**Exercise directions**.
After locating the line that contains "(** A queued" in the records below, write out exactly that line and each line after it through the one that contains "rewrite <- app_assoc.", and nothing else.

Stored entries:
(** The frames the queue of an entry becomes. *)
Definition framed (hw mac : list Z) (q f : mbuf) : Prop := packet f = eth_bytes hw mac ETH_IP ++ packet q.

(** A queued packet: room for the Ethernet header. *)
Definition queued (m : mbuf) : Prop := exists pre h p post, holds m (pre ++ h) p post /\ length h = 14%nat.

Lemma send_all_eq ms : forall w i n hw,
  aget (nifs w) i = Ok n -> Forall queued ms -> length hw = 6%nat -> length (n_mac n) = 6%nat ->
  exists w' fs, send_all w i hw ms = Ok w' /\ aget (nifs w') i = Ok (n <| n_sent ::= fun l => l ++ fs |>) /\
    Forall2 (framed hw (n_mac n)) ms fs /\ same_but_nif w w'.
Proof.
  induction ms as [|m ms IH]; intros w i n hw Hn Hq Hhw Hmac; cbn [send_all].
  - exists w, []. split_and!; try done. rewrite Hn. destruct n; cbn. unfold upd. cbn. by rewrite app_nil_r.
  - apply Forall_cons in Hq as [(pre & h & p & post & Hm & Hh) Hq].
    destruct (nif_eth_tx_eq w i n m pre h p post hw ETH_IP Hn Hm Hh Hhw Hmac) as (w1 & f & -> & Hn1 & Hf & Hs1). cbn [res_bind].
    destruct (IH w1 i _ hw Hn1 Hq Hhw Hmac) as (w2 & fs & -> & Hn2 & Hfs & Hs2). exists w2, (f :: fs). split_and!; [done| |..].
    + rewrite Hn2. cbn. unfold upd. cbn. by rewrite <- app_assoc.
    + constructor; [|done]. unfold framed. by rewrite (holds_packet _ _ _ _ Hf), (holds_packet _ _ _ _ Hm).
    + by eapply same_trans.
Qed.

(** One interface, which is the default one. *)
Definition lone (w : net) (n : nif) : Prop := nifs w = [n].

Lemma lone_aget w n : lone w n -> aget (nifs w) 0 = Ok n.
Proof. intros ->. done. Qed.

Lemma aget_lone w w' n : lone w n -> length (nifs w') = length (nifs w) -> forall n', aget (nifs w') 0 = Ok n' -> lone w' n'.
Proof.
  intros Hw Hl n' Hn. rewrite Hw in Hl. unfold lone. destruct (nifs w') as [|x [|y l]]; try discriminate. cbn in Hn. by injection Hn as ->.
Qed.

Lemma arp_request_eq w n ps dip :
  lone w n -> can_alloc w ps -> length (n_mac n) = 6%nat ->
  exists w' f, arp_request w dip = Ok w' /\ lone w' (n <| n_sent ::= fun l => l ++ [f] |>) /\
    packet f = eth_bytes bc (n_mac n) ETH_ARP ++ arp_bytes ARP_OP_REQUEST (n_mac n) (n_ip n) bc dip /\
    l_free w' = [] /\ pages w' = ps /\ ktick w' = ktick w.
Proof.
  intros Hw Hc Hmac. unfold arp_request, nif_find_default. rewrite Hw. cbn [bool_decide].
  rewrite bool_decide_false by done. cbn [negb ASSERTK res_bind length]. change (Z.of_nat 1 - 1) with 0.
  destruct (net_tx_arp_eq w 0 n ps ARP_OP_REQUEST bc dip (lone_aget _ _ Hw) Hc Hmac eq_refl)
    as (w' & f & -> & Hn & Hf & Hl & Hp & Ht & Hlen). exists w', f. split_and!; try done. by apply (aget_lone w w' n).
Qed.

(** A packet that has no usable cache entry waits at the end of the queue of [e]. *)
Lemma net_tx_arpip_waits w n ps m dip k e :
  lone w n -> can_alloc w ps -> length (n_mac n) = 6%nat ->
  let dip0 := if ip_addr_maskcmp dip (n_ip n) (n_netmask n) then dip else n_gateway n in
  let arps := match arp_get (n_arps n) dip with Some _ => n_arps n | None => arp_init dip0 :: n_arps n end in
  k = default 0%nat (arp_get (n_arps n) dip) -> arps !! k = Some e -> a_init e = false ->
  exists w' f, net_tx_arpip w 0 m dip = Ok w' /\
    lone w' (n <| n_arps := <[k := e <| a_ipque ::= fun q => q ++ [m] |>]> arps |> <| n_sent ::= fun l => l ++ [f] |>) /\
    packet f = eth_bytes bc (n_mac n) ETH_ARP ++ arp_bytes ARP_OP_REQUEST (n_mac n) (n_ip n) bc dip0 /\
    l_free w' = [] /\ pages w' = ps /\ ktick w' = ktick w.
Proof.
  intros Hw Hc Hmac dip0 arps Hk He Hi. unfold net_tx_arpip. rewrite (lone_aget _ _ Hw). cbn [res_bind]. cbv zeta. fold dip0.
  assert (match arp_get (n_arps n) dip with Some k0 => (k0, n_arps n) | None => (0%nat, arp_init dip0 :: n_arps n) end = (k, arps)) as ->.
  { subst k arps. by destruct (arp_get (n_arps n) dip). }
  rewrite He. cbn [deref res_bind]. rewrite Hi. cbn [negb orb].
  destruct (upd_nif_eq w 0 n (fun n => n <| n_arps := <[k := e <| a_ipque ::= fun q => q ++ [m] |>]> arps |>) (lone_aget _ _ Hw))
    as (w1 & -> & Hn1 & (S1 & S2 & S3 & S4)). cbn [res_bind].
  assert (can_alloc w1 ps) as Hc1 by (unfold can_alloc; by rewrite S1, S2).
  destruct (arp_request_eq w1 _ ps dip0 (aget_lone _ _ _ Hw S4 _ Hn1) Hc1 Hmac) as (w2 & f & -> & Hl2 & Hf & ? & ? & Ht).
  exists w2, f. split_and!; try done. by rewrite Ht, S3.
Qed.

(** Enough fresh pages for [k] packet buffers. *)
Definition stocked (w : net) (k : nat) : Prop :=
  l_free w = [] /\ (k <= length (pages w))%nat /\ Forall (fun pg => length (fst pg) = Z.to_nat MBUF_SIZE) (pages w).

Lemma stocked_alloc w k : stocked w (S k) -> exists ps, can_alloc w ps /\
  forall w', l_free w' = [] -> pages w' = ps -> stocked w' k.
Proof.
  intros (Hf & Hk & Hp). destruct (pages w) as [|[pg pp] ps] eqn:E; [cbn in Hk; lia|]. apply Forall_cons in Hp as [Hpg Hps].
  exists ps. split; [split; [done|]; exists pg, pp; by split|]. intros w' Hf' Hp'. unfold stocked. rewrite Hf', Hp'. cbn in Hk.
  split_and!; [done|lia|done].
Qed.

(** Sending the packets [ms] to [dip] one after the other. *)
Fixpoint tx_list (w : net) (dip : Z) (ms : list mbuf) : res net :=
  match ms with
  | [] => Ok w
  | m :: ms => let! w := net_tx_arpip w 0 m dip in tx_list w dip ms
  end.

Lemma arp_get_head e l ip : a_ip e = ip -> arp_get (e :: l) ip = Some 0%nat.
Proof. intros <-. unfold arp_get, ip_addr_cmp. cbn. rewrite decide_True by (rewrite Z.eqb_refl; done). done. Qed.

(** Packets to a host that is being resolved line up behind its entry. *)
Lemma tx_list_waits dip ms : forall w n e old,
  lone w n -> n_arps n = e :: old -> a_ip e = dip -> a_init e = false -> length (n_mac n) = 6%nat -> stocked w (length ms) ->
  exists w' rs, tx_list w dip ms = Ok w' /\ length rs = length ms /\ ktick w' = ktick w /\
    lone w' (n <| n_arps := e <| a_ipque ::= fun q => q ++ ms |> :: old |> <| n_sent ::= fun l => l ++ rs |>).
Proof.
  induction ms as [|m ms IH]; intros w n e old Hw Ha Hip Hi Hmac Hst; cbn [tx_list].
  - exists w, []. split_and!; try done. destruct n, e. cbn in *. subst. unfold upd. cbn. by rewrite !app_nil_r.
  - destruct (stocked_alloc w _ Hst) as (ps & Hc & Hst').
    assert (arp_get (n_arps n) dip = Some 0%nat) as Hg by (rewrite Ha; by apply arp_get_head).
    destruct (net_tx_arpip_waits w n ps m dip 0 e Hw Hc Hmac) as (w1 & f & -> & Hw1 & _ & Hf1 & Hp1 & Ht1); [by rewrite Hg|rewrite Hg; by rewrite Ha|done|].
    cbn [res_bind]. rewrite Hg, Ha in Hw1. cbn [insert list_insert] in Hw1.
    destruct (IH w1 _ (e <| a_ipque ::= fun q => q ++ [m] |>) old Hw1) as (w2 & rs & -> & Hl & Ht & Hw2); try done.
    { by apply Hst'. }
    exists w2, (f :: rs). split_and!; [done|cbn; by rewrite Hl|congruence|]. unfold lone in *. rewrite Hw2. unfold upd. cbn.
    by rewrite <- !app_assoc.
Qed.

(** [arp_set] for an entry at the head of the cache sends what waits there. *)
Lemma arp_set_head w n e old ip hw ticks :
  lone w n -> n_arps n = e :: old -> a_ip e = ip -> Forall queued (a_ipque e) -> length hw = 6%nat -> length (n_mac n) = 6%nat ->
  exists w' fs, arp_set w 0 ip hw ticks = Ok w' /\ Forall2 (framed hw (n_mac n)) (a_ipque e) fs /\ same_but_nif w w' /\
    lone w' (n <| n_sent ::= fun l => l ++ fs |> <| n_arps := Arpent true ticks (u64 (ktick w + ticks)) ip hw [] :: old |>).
Proof.
  intros Hw Ha Hip Hq Hhw Hmac. unfold arp_set. rewrite (lone_aget _ _ Hw). cbn [res_bind].
  rewrite Ha, arp_get_head by done. cbn [lookup list_lookup default delete list_delete].
  rewrite (take_ge hw) by lia. cbn -[send_all upd_nif u64].
  destruct (send_all_eq (a_ipque e) w 0 n hw (lone_aget _ _ Hw) Hq Hhw Hmac) as (w1 & fs & -> & Hn1 & Hfs & Hs1). cbn [res_bind].
  match goal with |- context [upd_nif w1 0 ?f] => destruct (upd_nif_eq w1 0 _ f Hn1) as (w2 & -> & Hn2 & Hs2) end.
  exists w2, fs. split_and!; [done|done|by eapply same_trans|].
  apply (aget_lone w w2 n Hw); [by destruct (same_trans _ _ _ Hs1 Hs2) as (_ & _ & _ & ?)|]. rewrite Hn2, <- Hip. done.
Qed.

(** C36: packets sent to a neighbour, a host in the network of the interface, whose hardware address
    is not known yet are kept; when its address arrives they leave as frames to it, each once and
    in the order they were sent, and the address is cached.  (Packets for a gateway are another
    matter: they stay behind.) *)
Theorem arp_resolves_in_order w n dip ms hw :
  lone w n -> arp_get (n_arps n) dip = None -> ip_addr_maskcmp dip (n_ip n) (n_netmask n) = true ->
  ms <> [] -> Forall queued ms -> length (n_mac n) = 6%nat -> length hw = 6%nat -> stocked w (length ms) ->
  0 <= ktick w < 2 ^ 63 ->
  exists w1 w2 n2 rs fs, tx_list w dip ms = Ok w1 /\ arp_set w1 0 dip hw ARP_TIMEOUT = Ok w2 /\ lone w2 n2 /\
    n_sent n2 = n_sent n ++ rs ++ fs /\ length rs = length ms /\ Forall2 (framed hw (n_mac n)) ms fs /\ arp_fresh w2 n2 dip hw.
Proof.
  intros Hw Hg Hloc Hne Hq Hmac Hhw Hst Ht. destruct ms as [|m ms]; [done|]. cbn [tx_list].
  destruct (stocked_alloc w _ Hst) as (ps & Hc & Hst').
  destruct (net_tx_arpip_waits w n ps m dip 0 (arp_init dip) Hw Hc Hmac) as (w1 & f & -> & Hw1 & _ & Hf1 & Hp1 & Ht1);
    [by rewrite Hg|by rewrite Hg, Hloc|done|]. rewrite Hg, Hloc in Hw1. cbn [insert list_insert] in Hw1. cbn [res_bind].
  destruct (tx_list_waits dip ms w1 _ ((arp_init dip) <| a_ipque ::= fun q => q ++ [m] |>) (n_arps n) Hw1)
    as (w2 & rs & -> & Hl & Ht2 & Hw2); try done. { by apply Hst'. }
  edestruct (arp_set_head w2) as (w3 & fs & E3 & Hfs & Hs3 & Hw3); [exact Hw2|done|done|exact Hq|exact Hhw|exact Hmac|].
  eexists w2, w3, _, (f :: rs), fs. split_and!; [done|exact E3|exact Hw3| |cbn; by rewrite Hl|exact Hfs|].
  - cbn. by rewrite <- !app_assoc.
  - eexists 0%nat, _. split_and!; [by apply arp_get_head|done|done| |done|done].
    destruct Hs3 as (_ & _ & Et & _). cbn. rewrite wrap_small; unfold ARP_TIMEOUT; lia.
Qed.

Lemma arp_get_skip e l ip : a_ip e <> ip -> arp_get l ip = None -> arp_get (e :: l) ip = None.
Proof.
  intros Hne Hl. unfold arp_get, ip_addr_cmp in *. cbn. rewrite decide_False by (intros Ht%Is_true_true%Z.eqb_eq; congruence).
  by destruct (list_find _ l).
Qed.

(** [k] answers for [ip], one after the other. *)
Fixpoint arp_answers (k : nat) (w : net) (ip : Z) (hw : list Z) : res net :=
  match k with
  | O => Ok w
  | S k => let! w := arp_set w 0 ip hw ARP_TIMEOUT in arp_answers k w ip hw
  end.

(** However often an address is answered, only the head entry for it changes. *)
Lemma arp_answers_head k : forall w n e l ip hw,
  lone w n -> n_arps n = e :: l -> a_ip e = ip -> Forall queued (a_ipque e) -> length hw = 6%nat -> length (n_mac n) = 6%nat ->
  exists w' n' e', arp_answers k w ip hw = Ok w' /\ lone w' n' /\ n_arps n' = e' :: l.
Proof.
  induction k as [|k IH]; intros w n e l ip hw Hw Ha Hip Hq Hhw Hmac; cbn [arp_answers]; [by exists w, n, e|].
  destruct (arp_set_head w n e l ip hw ARP_TIMEOUT Hw Ha Hip Hq Hhw Hmac) as (w2 & fs & -> & _ & _ & Hw2). cbn [res_bind].
  eapply (IH w2 _ _ l ip hw Hw2); [done|done|by constructor|done|done].
Qed.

**Finished exercise**.
(** A queued packet: room for the Ethernet header. *)
Definition queued (m : mbuf) : Prop := exists pre h p post, holds m (pre ++ h) p post /\ length h = 14%nat.

Lemma send_all_eq ms : forall w i n hw,
  aget (nifs w) i = Ok n -> Forall queued ms -> length hw = 6%nat -> length (n_mac n) = 6%nat ->
  exists w' fs, send_all w i hw ms = Ok w' /\ aget (nifs w') i = Ok (n <| n_sent ::= fun l => l ++ fs |>) /\
    Forall2 (framed hw (n_mac n)) ms fs /\ same_but_nif w w'.
Proof.
  induction ms as [|m ms IH]; intros w i n hw Hn Hq Hhw Hmac; cbn [send_all].
  - exists w, []. split_and!; try done. rewrite Hn. destruct n; cbn. unfold upd. cbn. by rewrite app_nil_r.
  - apply Forall_cons in Hq as [(pre & h & p & post & Hm & Hh) Hq].
    destruct (nif_eth_tx_eq w i n m pre h p post hw ETH_IP Hn Hm Hh Hhw Hmac) as (w1 & f & -> & Hn1 & Hf & Hs1). cbn [res_bind].
    destruct (IH w1 i _ hw Hn1 Hq Hhw Hmac) as (w2 & fs & -> & Hn2 & Hfs & Hs2). exists w2, (f :: fs). split_and!; [done| |..].
    + rewrite Hn2. cbn. unfold upd. cbn. by rewrite <- app_assoc.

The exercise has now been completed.